BRIEF DESCRIPTION OF THE DRAWINGS

[0018] The accompanying drawings, which are included to provide a further understanding of the disclosure and are incorporated in and constitute a part of this application, illustrate certain non-limiting embodiments of inventive concepts. In the drawings: [0019] Figure 1 is a signaling diagram of a current network slice allocation request procedure;

[0020] Figure 2 is a flowchart illustrating checking for SST type according to some embodiments;

[0021] Figures 3-4 are flowcharts illustrating operations of a network node according to some embodiments;

[0022] Figures 5A and 5B are a signaling diagram of a current network slice subnet instance allocation request procedure;

[0023] Figure 6 is a flowchart illustrating checking to determine the type of slice according to some embodiments;

[0024] Figure 7 is a flow chart illustrating operations of a network node according to some embodiments of inventive concepts;

[0025] Figure 8 is a block diagram of a communication system in accordance with some embodiments;

[0026] Figure 9 is a block diagram of a user equipment in accordance with some embodiments;

[0027] Figure 10 is a block diagram of a network node in accordance with some embodiments;

[0028] Figure 11 is a block diagram of a host computer communicating with a user equipment in accordance with some embodiments;

[0029] Figure 12 is a block diagram of a virtualization environment in accordance with some embodiments; and

[0030] Figure 13 is a block diagram of a host computer communicating via a base station with a user equipment over a partially wireless connection in accordance with some embodiments in accordance with some embodiments.

DETAILED DESCRIPTION

[0031] Some of the embodiments contemplated herein will now be described more fully with reference to the accompanying drawings.
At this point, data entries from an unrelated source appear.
(* ===== verification/Telemetry.v ===== *)
(** * Telemetry: traces and metrics (telemetry/telemetry.go)

    [Start] sets up the OpenTelemetry library for one of two services, depending on
    the environment, and returns a function that shuts everything down.  The library
    is the class [OpenTelemetry]: exporters, tracer providers, metrics controllers and
    launchers are handles, and [live] says which of them run.  The function that
    [Start] returns is the function itself. *)

From S2P Require Import Prelude Model.

(** A client of a collector: its endpoint and the headers of its requests. *)
Record collector := mkCollector { endpoint : string; headers : gmap string string }.

Class OpenTelemetry (W K : Type) : Type := {
  ConfigureOpentelemetry : string → string → W → W * K;
  launcher_Shutdown : K → W → W;
  otlptrace_New : collector → W → W * result K;
  otlptrace_Shutdown : K → W → W;
  NewTracerProvider : K → Z → list (string * string) → W → W * K;
  TracerProvider_Shutdown : K → W → W;
  SetTracerProvider : K → W → W;
  otlpmetric_New : collector → W → W * result K;
  otlpmetric_Shutdown : K → W → W;
  controller_New : K → list (string * string) → W → W * K;
  controller_Start : K → W → W * option goerror;
  controller_Stop : K → W → W;
  runtimeMetrics_Start : K → W → W * option goerror;
  hostMetrics_Start : K → W → W * option goerror;
  SetMeterProvider : K → W → W }.

Module telemetry.
Section telemetry.
Context {W K : Type} {OT : OpenTelemetry W K}.

(** [func() {}] *)
Definition nothing : W → W := λ w, w.

(** One trace in [sampleRatio] is sampled. *)
Definition sampleRatio : Z := 8000.

Definition initHoneycombTracing (honeycombKey : string) (w : W) : W * (W → W) :=
  let client := mkCollector "api.honeycomb.io:443" {["x-honeycomb-team" := honeycombKey]} in
  match otlptrace_New client w with
  | (w1, Err _) => (w1, nothing)
  | (w1, Ok exporter) =>
      let '(w2, tp) := NewTracerProvider exporter sampleRatio
                         [("service.name", "tassis"); ("SampleRate", "8000")] w1 in
      (SetTracerProvider tp w2,
       λ w, otlptrace_Shutdown exporter (TracerProvider_Shutdown tp w))
  end.

Definition initHoneycombMetrics (honeycombKey : string) (w : W) : W * (W → W) :=
  let client := mkCollector "api.honeycomb.io:443"
                  {["x-honeycomb-team" := honeycombKey; "x-honeycomb-dataset" := "tassis"]} in
  match otlpmetric_New client w with
  | (w1, Err _) => (w1, nothing)
  | (w1, Ok exporter) =>
      let '(w2, c) := controller_New exporter [("service.name", "tassis")] w1 in
      match controller_Start c w2 with
      | (w3, Some _) => (w3, nothing)
      | (w3, None) =>
          match runtimeMetrics_Start c w3 with
          | (w4, Some _) => (w4, nothing)
          | (w4, None) =>
              match hostMetrics_Start c w4 with
              | (w5, Some _) => (w5, nothing)
              | (w5, None) =>
                  (SetMeterProvider c w5, λ w, otlpmetric_Shutdown exporter (controller_Stop c w))
              end
          end
      end
  end.

(** The keys are the values of LIGHTSTEP_KEY and HONEYCOMB_KEY. *)
Definition Start (lightstepKey honeycombKey : string) (w : W) : W * (W → W) :=
  if decide (lightstepKey ≠ "") then
    let '(w', ls) := ConfigureOpentelemetry "tassis" lightstepKey w in (w', launcher_Shutdown ls)
  else if decide (honeycombKey ≠ "") then
    let '(w1, shutdownTracing) := initHoneycombTracing honeycombKey w in
    let '(w2, shutdownMetrics) := initHoneycombMetrics honeycombKey w1 in
    (w2, λ w, shutdownMetrics (shutdownTracing w))
  else (w, nothing).

End telemetry.
End telemetry.
Import telemetry.

(** ** What the library promises *)

(** What runs in the background: exporters from [New] on, providers, launchers, and
    controllers once they are started.  A tracer provider shuts its exporter down
    too ([exporterOf]); a controller does not. *)
Class OpenTelemetryLaws (W K : Type) `{Countable K} {OT : OpenTelemetry W K} : Type := {
  live : W → gset K;
  exporterOf : K → K;
  Configure_law : ∀ n t w w' k, ConfigureOpentelemetry n t w = (w', k) → k ∉ live w ∧ live w' = {[k]} ∪ live w;
  launcher_Shutdown_law : ∀ k w, live (launcher_Shutdown k w) = live w ∖ {[k]};
  otlptrace_New_law : ∀ c w w' r, otlptrace_New c w = (w', r) →
    match r with Ok k => k ∉ live w ∧ live w' = {[k]} ∪ live w | Err _ => live w' = live w end;
  otlptrace_Shutdown_law : ∀ k w, live (otlptrace_Shutdown k w) = live w ∖ {[k]};
  NewTracerProvider_law : ∀ e n a w w' k, NewTracerProvider e n a w = (w', k) →
    k ∉ live w ∧ live w' = {[k]} ∪ live w ∧ exporterOf k = e;
  TracerProvider_Shutdown_law : ∀ k w, live (TracerProvider_Shutdown k w) = live w ∖ {[k; exporterOf k]};
  SetTracerProvider_law : ∀ k w, live (SetTracerProvider k w) = live w;
  otlpmetric_New_law : ∀ c w w' r, otlpmetric_New c w = (w', r) →
    match r with Ok k => k ∉ live w ∧ live w' = {[k]} ∪ live w | Err _ => live w' = live w end;
  otlpmetric_Shutdown_law : ∀ k w, live (otlpmetric_Shutdown k w) = live w ∖ {[k]};
  controller_New_law : ∀ e a w w' k, controller_New e a w = (w', k) → k ∉ live w ∧ live w' = live w;
  controller_Start_law : ∀ k w w' err, controller_Start k w = (w', err) →
    live w' = match err with None => {[k]} ∪ live w | Some _ => live w end;
  controller_Stop_law : ∀ k w, live (controller_Stop k w) = live w ∖ {[k]};
  runtimeMetrics_Start_law : ∀ k w w' err, runtimeMetrics_Start k w = (w', err) → live w' = live w;
  hostMetrics_Start_law : ∀ k w w' err, hostMetrics_Start k w = (w', err) → live w' = live w;
  SetMeterProvider_law : ∀ k w, live (SetMeterProvider k w) = live w }.

(** ** What is left running *)

Section props.
Context {W K : Type} `{Countable K} {OT : OpenTelemetry W K} {OL : OpenTelemetryLaws W K}.
Implicit Types (w : W) (stop : W → W).

(** From then on the library reports no failure. *)
Definition metrics_start : Prop :=
  ∀ c w, (controller_Start c w).2 = None ∧ (runtimeMetrics_Start c w).2 = None ∧ (hostMetrics_Start c w).2 = None.

(** A stop function that undoes what was started since, whatever else runs then. *)
Definition undoes w w' stop : Prop :=
  ∃ X, X ## live w ∧ live w' = X ∪ live w ∧ ∀ u, live (stop u) = live u ∖ X.

Lemma undoes_nothing w w' : live w' = live w → undoes w w' nothing.
Proof. intros E. exists ∅. split_and!; [set_solver..|]. intros u. unfold nothing. set_solver. Qed.

Lemma undoes_end w w' stop : undoes w w' stop → live (stop w') = live w.
Proof. intros (X & Hd & E & Hs). rewrite Hs, E. set_solver. Qed.

Lemma tracing_undone k w w' stop : initHoneycombTracing k w = (w', stop) → undoes w w' stop.
Proof.
  unfold initHoneycombTracing. destruct (otlptrace_New _ _) as [w1 [e|]] eqn:E1; apply otlptrace_New_law in E1.
  - destruct E1 as [He E1]. destruct (NewTracerProvider _ _ _ _) as [w2 tp] eqn:E2.
    apply NewTracerProvider_law in E2 as (Ht & E2 & Ee). intros [= <- <-]. exists {[tp; e]}. split_and!.
    + clear -He Ht E1. set_solver.
    + rewrite SetTracerProvider_law, E2, E1. apply (assoc_L (∪)).
    + intros u. rewrite otlptrace_Shutdown_law, TracerProvider_Shutdown_law, Ee. clear. set_solver.
  - intros [= <- <-]. by apply undoes_nothing.
Qed.

Lemma metrics_undone k w w' stop :
  metrics_start → initHoneycombMetrics k w = (w', stop) → undoes w w' stop.
Proof.
  intros Hok. unfold initHoneycombMetrics. destruct (otlpmetric_New _ _) as [w1 [e|]] eqn:E1; apply otlpmetric_New_law in E1.
  2:{ intros [= <- <-]. by apply undoes_nothing. }
  destruct E1 as [He E1]. destruct (controller_New _ _ _) as [w2 c] eqn:E2. apply controller_New_law in E2 as [Hc E2].
  destruct (controller_Start c w2) as [w3 err3] eqn:E3. destruct (Hok c w2) as [H3 _]. rewrite E3 in H3. simpl in H3. subst err3.
  destruct (runtimeMetrics_Start c w3) as [w4 err4] eqn:E4. destruct (Hok c w3) as (_ & H4 & _). rewrite E4 in H4. simpl in H4. subst err4.
  destruct (hostMetrics_Start c w4) as [w5 err5] eqn:E5. destruct (Hok c w4) as (_ & _ & H5). rewrite E5 in H5. simpl in H5. subst err5.
  apply controller_Start_law in E3. apply runtimeMetrics_Start_law in E4. apply hostMetrics_Start_law in E5.
  intros [= <- <-]. exists {[c; e]}. split_and!.
  - clear -He Hc E1 E2. set_solver.
  - rewrite SetMeterProvider_law, E5, E4, E3, E2, E1. apply (assoc_L (∪)).
  - intros u. rewrite otlpmetric_Shutdown_law, controller_Stop_law. clear. set_solver.
Qed.

Lemma undoes_trans w w1 w2 stop1 stop2 :
  undoes w w1 stop1 → undoes w1 w2 stop2 → undoes w w2 (λ u, stop2 (stop1 u)).
Proof.
  intros (X & Hd & E & Hs) (Y & Hd' & E' & Hs'). exists (X ∪ Y). rewrite E in Hd'.
  split_and!; [clear -Hd Hd'; set_solver|rewrite E', E; clear; set_solver|].
  intros u. rewrite Hs', Hs. apply difference_difference_l_L.
Qed.

(** Telemetry that starts is shut down.  Unless starting the metrics fails after
    their exporter was made, the function that [Start] returns stops everything that
    [Start] started and nothing else, for every environment and every failure to
    reach a collector. *)
Theorem telemetry_shutdown_complete lightstepKey honeycombKey w w' stop :
  metrics_start → Start lightstepKey honeycombKey w = (w', stop) → live (stop w') = live w.
Proof.
  intros Hok HS. apply undoes_end. revert HS. unfold Start. case_decide; [|case_decide].
  - destruct (ConfigureOpentelemetry _ _ _) as [w1 ls] eqn:E. apply Configure_law in E as [Hl E]. intros [= <- <-].
    exists {[ls]}. split_and!; [set_solver..|]. intros u. apply launcher_Shutdown_law.
  - destruct (initHoneycombTracing _ _) as [w1 s1] eqn:E1. destruct (initHoneycombMetrics _ _) as [w2 s2] eqn:E2.
    intros [= <- <-]. eapply undoes_trans; [by eapply tracing_undone|by eapply metrics_undone].
  - intros [= <- <-]. by apply undoes_nothing.
Qed.

(** When the runtime metrics cannot be started, the metrics exporter and controller
    keep running after the shutdown. *)
Lemma failed_metrics_leak k w w1 e w2 c w3 w4 err w' stop :
  otlpmetric_New (mkCollector "api.honeycomb.io:443"
    {["x-honeycomb-team" := k; "x-honeycomb-dataset" := "tassis"]}) w = (w1, Ok e) →
  controller_New e [("service.name", "tassis")] w1 = (w2, c) →
  controller_Start c w2 = (w3, None) → runtimeMetrics_Start c w3 = (w4, Some err) →
  initHoneycombMetrics k w = (w', stop) → live (stop w') = {[c; e]} ∪ live w.
Proof.
  intros E1 E2 E3 E4. unfold initHoneycombMetrics. rewrite E1, E2, E3, E4. intros [= <- <-].
  apply otlpmetric_New_law in E1 as [_ E1]. apply controller_New_law in E2 as [_ E2].
  apply controller_Start_law in E3. apply runtimeMetrics_Start_law in E4.
  unfold nothing. rewrite E4, E3, E2, E1. apply (assoc_L (∪)).
Qed.
End props.

(** ** A library that keeps its promises *)

(** The objects that run; a handle is a number before the handle of the exporter. *)
Definition toy_handle (e : list nat) (w : gset (list nat)) : list nat :=
  fresh (set_map (default 0 ∘ head) w : gset nat) :: e.
Definition toy_new (e : list nat) (w : gset (list nat)) : gset (list nat) * list nat :=
  ({[toy_handle e w]} ∪ w, toy_handle e w).
Definition toy_stop (k : list nat) (w : gset (list nat)) : gset (list nat) := w ∖ {[k]}.

Definition toy_otel : OpenTelemetry (gset (list nat)) (list nat) := {|
  ConfigureOpentelemetry := λ _ _, toy_new [];
  launcher_Shutdown := toy_stop;
  otlptrace_New := λ _ w, let '(w', k) := toy_new [] w in (w', Ok k);
  otlptrace_Shutdown := toy_stop;
  NewTracerProvider := λ e _ _, toy_new e;
  TracerProvider_Shutdown := λ k w, w ∖ {[k; tail k]};
  SetTracerProvider := λ _ w, w;
  otlpmetric_New := λ _ w, let '(w', k) := toy_new [] w in (w', Ok k);
  otlpmetric_Shutdown := toy_stop;
  controller_New := λ e _ w, (w, toy_handle e w);
  controller_Start := λ k w, ({[k]} ∪ w, None);
  controller_Stop := toy_stop;
  runtimeMetrics_Start := λ _ w, (w, None);
  hostMetrics_Start := λ _ w, (w, None);
  SetMeterProvider := λ _ w, w |}.

Lemma toy_handle_fresh e w : toy_handle e w ∉ w.
Proof.
  intros Hin. apply (is_fresh (set_map (default 0 ∘ head) w : gset nat)).
  apply elem_of_map. by exists (toy_handle e w).
Qed.

Definition toy_otel_laws : @OpenTelemetryLaws (gset (list nat)) (list nat) _ _ toy_otel.
Proof.
  refine {| live := id; exporterOf := tail |}; simpl; intros; unfold toy_new in *; simplify_eq/=; try done;
    eauto using toy_handle_fresh.
Defined.

Lemma telemetry_shutdown_complete_witness :
  let '(w, stop) := Start (OT:=toy_otel) "" "key" (∅ : gset (list nat)) in
  size w = 4 ∧ stop w = ∅.
Proof.
  destruct (Start (OT:=toy_otel) "" "key" ∅) as [w stop] eqn:E. split.
  - assert (S : size (Start (OT:=toy_otel) "" "key" (∅ : gset (list nat))).1 = 4) by (vm_compute; reflexivity).
    by rewrite E in S.
  - apply (telemetry_shutdown_complete (OT:=toy_otel) (OL:=toy_otel_laws) "" "key" ∅ w stop); [|exact E].
    intros c w'. done.
Defined.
Embodiments are provided by way of example to convey the scope of the subject matter to those skilled in the art, in which examples of embodiments of inventive concepts are shown. Inventive concepts may, however, be embodied in many different forms and should not be construed as limited to the embodiments set forth herein. Rather, these embodiments are provided so that this disclosure will be thorough and complete, and will fully convey the scope of present inventive concepts to those skilled in the art. It should also be noted that these embodiments are not mutually exclusive. Components from one embodiment may be tacitly assumed to be present/used in another embodiment.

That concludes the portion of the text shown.